Boston’s multifamily market continues to face its share of challenges. While the metro’s rent gains have been negative since the start of 2020, rates fell 0.5 percent on a trailing three-month basis to $2,217 in December. Lifestyle rents dropped the fastest and are likely to continue trending downward, owing to myriad upscale deliveries slated for the first half of 2021. With renter preferences trending toward more affordable units in suburban areas, working-class Renter-by-Necessity rates are likely to recover faster.
Unemployment fell to 5.9 percent in November, a major improvement from June’s 17.0 percent peak. Though job losses began to moderate in September, some sectors—particularly leisure and hospitality—will be slow to recover. Compounding employment losses are significant barriers resulting from state and local government deficits.

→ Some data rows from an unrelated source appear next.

Lemma conf_write_con f s : conf_mutex s = 1 → configured s = 0 → PID s ≠ 0 →
  conf_write (Some (con_line f)) (Z.of_nat (String.length (con_line f))) s =
    Ok (Returns (Z.of_nat (String.length (con_line f))) (select_method f s)).
Proof.
  intros Hm Hc Hp. rewrite conf_write_line; [|done|done| |].
  - apply Z.eqb_neq in Hp. rewrite Hp. unfold add_conf_mutex, select_method.
    destruct f; cbn; by rewrite Hm.
  - apply (bool_decide_unpack _). by destruct f.
  - by destruct f; cbn; split_and!.
Qed.

(** ** The handshake *)
(** What [raid6_cuda_gen_syndrome] may rely on: the semaphore it waits for is
    free only after the one configuration that set [call_usp]. *)
Record conf_ok (s : conf_state) : Prop := {
  co_mutex : conf_mutex s ≤ 1;
  co_pid : 0 ≤ PID s < 2 ^ 32;
  co_released : configured s = 1 ∧ gen_syndrome_mutex s = 1 ∧ call_usp s ≠ None ∧ PID s ≠ 0 ∨
    configured s = 0 ∧ gen_syndrome_mutex s = 0 ∧ call_usp s = None
}.

Lemma conf_start_ok : conf_ok conf_start.
Proof. split; cbn; [lia|lia|by right]. Qed.

Lemma conf_pid_ok input s s' : conf_ok s → configured s = 0 → conf_pid input s = Ok s' →
  conf_ok s' ∧ conf_mutex s' = conf_mutex s.
Proof.
  intros [Hm Hp Hr] Hc. unfold conf_pid. destruct (strsep _ _) as [i v].
  destruct (strcmp_eq i "pid"); intros H; inv_ok; subst; [|by split].
  split; [split; cbn|done].
  - done.
  - apply Z.mod_pos_bound. lia.
  - destruct Hr as [(? & _)|?]; [congruence|by right].
Qed.

(** [value] equals at most one of the three names. *)
Lemma value_is_Ok value lit b : value_is value lit = Ok b → ∃ v, value = Some v ∧ b = strcmp_eq v lit.
Proof. unfold value_is. intros H. inv_ok. subst. eauto. Qed.

Lemma strcmp_eq_trans v a b : strcmp_eq v a = true → strcmp_eq v b = true → c_str a = c_str b.
Proof. unfold strcmp_eq. intros H1%bool_decide_eq_true H2%bool_decide_eq_true. congruence. Qed.

Lemma conf_con_spec input s s' : conf_con input s = Ok s' →
  s' = s ∨ ∃ f, s' = select_method f s.
Proof.
  unfold conf_con. destruct (strsep _ _) as [i value].
  destruct (strcmp_eq i "con"); [|intros H; inv_ok; subst; by left].
  intros H. inv_ok. apply value_is_Ok in E as (v & -> & ->), E0 as (? & [= <-] & ->),
    E1 as (? & [= <-] & ->). subst s'.
  destruct (strcmp_eq v "NL") eqn:E1, (strcmp_eq v "PROCFS") eqn:E2, (strcmp_eq v "IOCTL") eqn:E3;
    try (by pose proof (strcmp_eq_trans _ _ _ E1 E2)); try (by pose proof (strcmp_eq_trans _ _ _ E1 E3));
    try (by pose proof (strcmp_eq_trans _ _ _ E2 E3)); eauto.
Qed.

Lemma select_method_ok f s : conf_ok s → configured s = 0 → PID s ≠ 0 → conf_ok (select_method f s).
Proof.
  intros [Hm Hp Hr] Hc Hpid. split; cbn; [done..|]. left.
  destruct Hr as [(? & _)|(_ & -> & _)]; [congruence|done].
Qed.

Lemma conf_write_ok buffer count ret s s' : conf_ok s →
  conf_write buffer count s = Ok (Returns ret s') → conf_ok s'.
Proof.
  intros Hok. unfold conf_write. destruct (Z.leb_spec (conf_mutex s) 0) as [_|Hpos]; [done|].
  set (s1 := add_conf_mutex (-1) s).
  assert (conf_ok s1) as Hok1.
  { destruct Hok as [Hm Hp Hr]. split; cbn; [lia|done..]. }
  assert (conf_mutex s1 ≤ 0) as Hm1 by (destruct Hok; cbn; lia).
  destruct (configured s1 =? 1) eqn:Ec; [by intros [= _ <-]|].
  destruct (40 <? count); [by intros [= _ <-]|].
  destruct buffer as [b|]; [|by intros [= _ <-]]. intros H. inv_ok. subst s'.
  assert (configured s1 = 0) as Hc.
  { apply Z.eqb_neq in Ec. destruct (co_released _ Hok1) as [(? & _)|(? & _)]; [congruence|done]. }
  assert (conf_ok x0 ∧ conf_mutex x0 ≤ 0) as [Hx Hxm].
  { destruct (Z.eqb_spec (PID s1) 0) as [Hp|Hp].
    - destruct (conf_pid_ok _ _ _ Hok1 Hc E0) as [? ->]. done.
    - destruct (conf_con_spec _ _ _ E0) as [->|[f ->]]; [done|].
      split; [by apply select_method_ok|done]. }
  destruct Hx as [_ Hp Hr]. split; cbn; [lia|done..].
Qed.

Lemma conf_steps_ok s : rtc conf_step conf_start s → conf_ok s.
Proof.
  apply (rtc_ind_r conf_ok); [apply conf_start_ok|]. intros s1 s2 _ (buffer & count & ret & H) Hok. by eapply conf_write_ok.
Qed.

(** C26: no sequence of writes, well-formed or not, lets a syndrome request
    through before a valid configuration: as long as [configured] is 0 the
    semaphore every request waits for is taken, and once it is free the daemon's
    PID is known and [call_usp] points to a marshalling function. *)
Theorem conf_guards_requests s : rtc conf_step conf_start s →
  (gen_syndrome_mutex s = 0 ∨ gen_syndrome_mutex s = 1) ∧
  (0 < gen_syndrome_mutex s → configured s = 1 ∧ PID s ≠ 0 ∧ call_usp s ≠ None).
Proof.
  intros [_ _ Hr]%conf_steps_ok. destruct Hr as [(? & ? & ? & ?)|(? & ? & ?)]; split; lia || tauto.
Qed.

(** C27: the daemon's two lines configure the module: the PID it printed is the
    PID the module reads back, the method it named is the one [call_usp] gets,
    requests are released exactly once, and the configuration lock is free. *)
Theorem conf_handshake pid f : 0 < pid < 2 ^ 31 →
  ∃ s1, conf_write (Some (pid_line pid)) (Z.of_nat (String.length (pid_line pid))) conf_start =
      Ok (Returns (Z.of_nat (String.length (pid_line pid))) s1) ∧
    conf_write (Some (con_line f)) (Z.of_nat (String.length (con_line f))) s1 =
      Ok (Returns (Z.of_nat (String.length (con_line f)))
        {| PID := pid; configured := 1; conf_mutex := 1; call_usp := Some f; gen_syndrome_mutex := 1 |}).
Proof.
  intros Hpid. exists (set_pid pid conf_start). split.
  - apply conf_write_pid; done || lia.
  - by rewrite conf_write_con by (cbn; lia).
Qed.

(** The returns of [conf_write] in front of its [up]. *)
Definition early (buffer : option string) (count : Z) (s : conf_state) : Prop :=
  configured s = 1 ∨ 40 < count ∨ buffer = None.

Lemma conf_write_early buffer count s : conf_mutex s = 1 → early buffer count s →
  ∃ ret, conf_write buffer count s = Ok (Returns ret (add_conf_mutex (-1) s)).
Proof.
  intros Hm He. unfold conf_write. rewrite Hm. cbn [Z.leb Z.compare]. set (s1 := add_conf_mutex (-1) s).
  destruct (Z.eqb_spec (configured s1) 1) as [E1|E1]; [by eauto|].
  destruct (Z.ltb_spec 40 count); [by eauto|]. destruct He as [?|[? | ->]]; [done|lia|by eauto].
Qed.

Lemma conf_write_late buffer count s ret s' : ¬ early buffer count s → conf_write buffer count s = Ok (Returns ret s') →
  conf_mutex s' = conf_mutex s.
Proof.
  intros He. unfold conf_write, early in *. destruct (conf_mutex s <=? 0); [done|]. cbn [add_conf_mutex configured].
  destruct (Z.eqb_spec (configured s) 1); [tauto|]. destruct (Z.ltb_spec 40 count); [tauto|].
  destruct buffer as [b|]; [|tauto]. intros H0. inv_ok. subst s'. destruct (_ =? 0).
  - revert E0. unfold conf_pid. destruct (strsep _ _) as [i v]. destruct (strcmp_eq i "pid"); intros E0; inv_ok; subst; cbn; lia.
  - destruct (conf_con_spec _ _ _ E0) as [->|[f ->]]; cbn; lia.
Qed.

Lemma blocked_stuck s : conf_mutex s ≤ 0 → (∀ buffer count, conf_write buffer count s = Ok Blocked) ∧
  ∀ s', rtc conf_step s s' → s' = s.
Proof.
  intros Hm. assert (∀ b c, conf_write b c s = Ok Blocked) as Hb.
  { intros b c. unfold conf_write. by rewrite (proj2 (Z.leb_le _ _) Hm). }
  split; [done|]. intros s' Hs. inversion Hs as [|? s1 ? H _]; subst; [done|]. destruct H as (b & c & ret & H). by rewrite Hb in H.
Qed.

(** C40: whatever was written before, when the lock is free: a
    write that returns early (the module is configured, the line is too long,
    the buffer unreadable) keeps [conf_mutex], from then on every write
    blocks and the state never changes again, so a module without its
    configuration never gets one and its requests wait for ever.  Every other
    write that returns gives the lock back. *)
Theorem conf_write_wedges s buffer count : rtc conf_step conf_start s → conf_mutex s = 1 →
  (early buffer count s → ∃ ret s', conf_write buffer count s = Ok (Returns ret s') ∧
     (∀ buffer' count', conf_write buffer' count' s' = Ok Blocked) ∧
     ∀ s'', rtc conf_step s' s'' → s'' = s' ∧ (configured s = 0 → gen_syndrome_mutex s'' = 0)) ∧
  (¬ early buffer count s → ∀ ret s', conf_write buffer count s = Ok (Returns ret s') → conf_mutex s' = 1).
Proof.
  intros Hs Hm. split; [|intros He ret s' H; by rewrite (conf_write_late _ _ _ _ _ He H)].
  intros He. destruct (conf_write_early _ _ _ Hm He) as [ret H]. exists ret, (add_conf_mutex (-1) s). split; [done|].
  destruct (blocked_stuck (add_conf_mutex (-1) s)) as [Hb Hstay]; [cbn; lia|]. split; [done|].
  intros s'' H2. rewrite (Hstay s'' H2). split; [done|]. intros Hc.
  destruct (co_released _ (conf_steps_ok _ Hs)) as [(? & _)|(_ & ? & _)]; [congruence|done].
Qed.

(** A write of exactly [length] bytes passes the size check and puts the
    terminating NUL one past the end of [input]; and a first line "pid" or a
    second line "con" without a value dereferences NULL. *)
Theorem conf_write_faults b s : conf_mutex s = 1 → configured s = 0 →
  conf_write (Some b) 40 s = Err OutOfBounds ∧
  conf_write (Some (if PID s =? 0 then "pid" else "con")) 3 s = Err NullDeref.
Proof.
  intros Hm Hc. unfold conf_write. cbn [add_conf_mutex configured PID]. rewrite Hm, Hc.
  cbn [Z.leb Z.compare Z.eqb]. split; [done|].
  destruct (Z.eqb_spec (PID s) 0) as [E|E].
  - unfold conf_pid. by rewrite ?E.
  - by unfold conf_con.
Qed.

(** ** Witnesses *)
Definition conf_done : conf_state :=
  {| PID := 4711; configured := 1; conf_mutex := 1; call_usp := Some CallIoctl;
     gen_syndrome_mutex := 1 |}.

Lemma conf_guards_requests_witness : 0 < gen_syndrome_mutex conf_done ∧
  configured conf_done = 1 ∧ PID conf_done ≠ 0 ∧ call_usp conf_done ≠ None.
Proof.
  split; [done|]. apply (conf_guards_requests conf_done); [|done].
  eapply rtc_l; [exists (Some "pid=4711"), 8; eexists; vm_compute; reflexivity|].
  eapply rtc_l; [exists (Some "con=IOCTL"), 9; eexists; vm_compute; reflexivity|]. apply rtc_refl.
Defined.

Lemma conf_handshake_witness : ∃ s1,
  conf_write (Some "pid=4711") 8 conf_start = Ok (Returns 8 s1) ∧
  conf_write (Some "con=IOCTL") 9 s1 = Ok (Returns 9 conf_done).
Proof. apply (conf_handshake 4711 CallIoctl). lia. Defined.

Lemma conf_write_wedges_witness :
  (∃ ret s', conf_write (Some "pid=1") 41 conf_start = Ok (Returns ret s') ∧
     (∀ buffer' count', conf_write buffer' count' s' = Ok Blocked) ∧
     ∀ s'', rtc conf_step s' s'' → s'' = s' ∧ (configured conf_start = 0 → gen_syndrome_mutex s'' = 0)) ∧
  conf_mutex (set_pid 1 conf_start) = 1.
Proof.
  split.
  - apply (conf_write_wedges conf_start (Some "pid=1") 41); [reflexivity|done|right; by left].
  - apply (conf_write_wedges conf_start (Some "pid=1") 5) with (ret := 5); [reflexivity|done| |by vm_compute].
    intros [?|[?|?]]; [done|lia|done].
Defined.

The state expects a $3.5 billion shortfall in revenues for the 2021 fiscal year and plans to curtail some services, including a reduction in Massachusetts Bay Transportation Authority transit services.
Multifamily investment volume in 2020 totaled $1 billion, one-third of the volume from the previous year. Sales averaged $310,992, a small increase from 2019 but more than 80 percent above the national average. Although new construction slowed later in the year, 18,167 units were under construction at the end of December, following the completion of 7,128 units throughout 2020.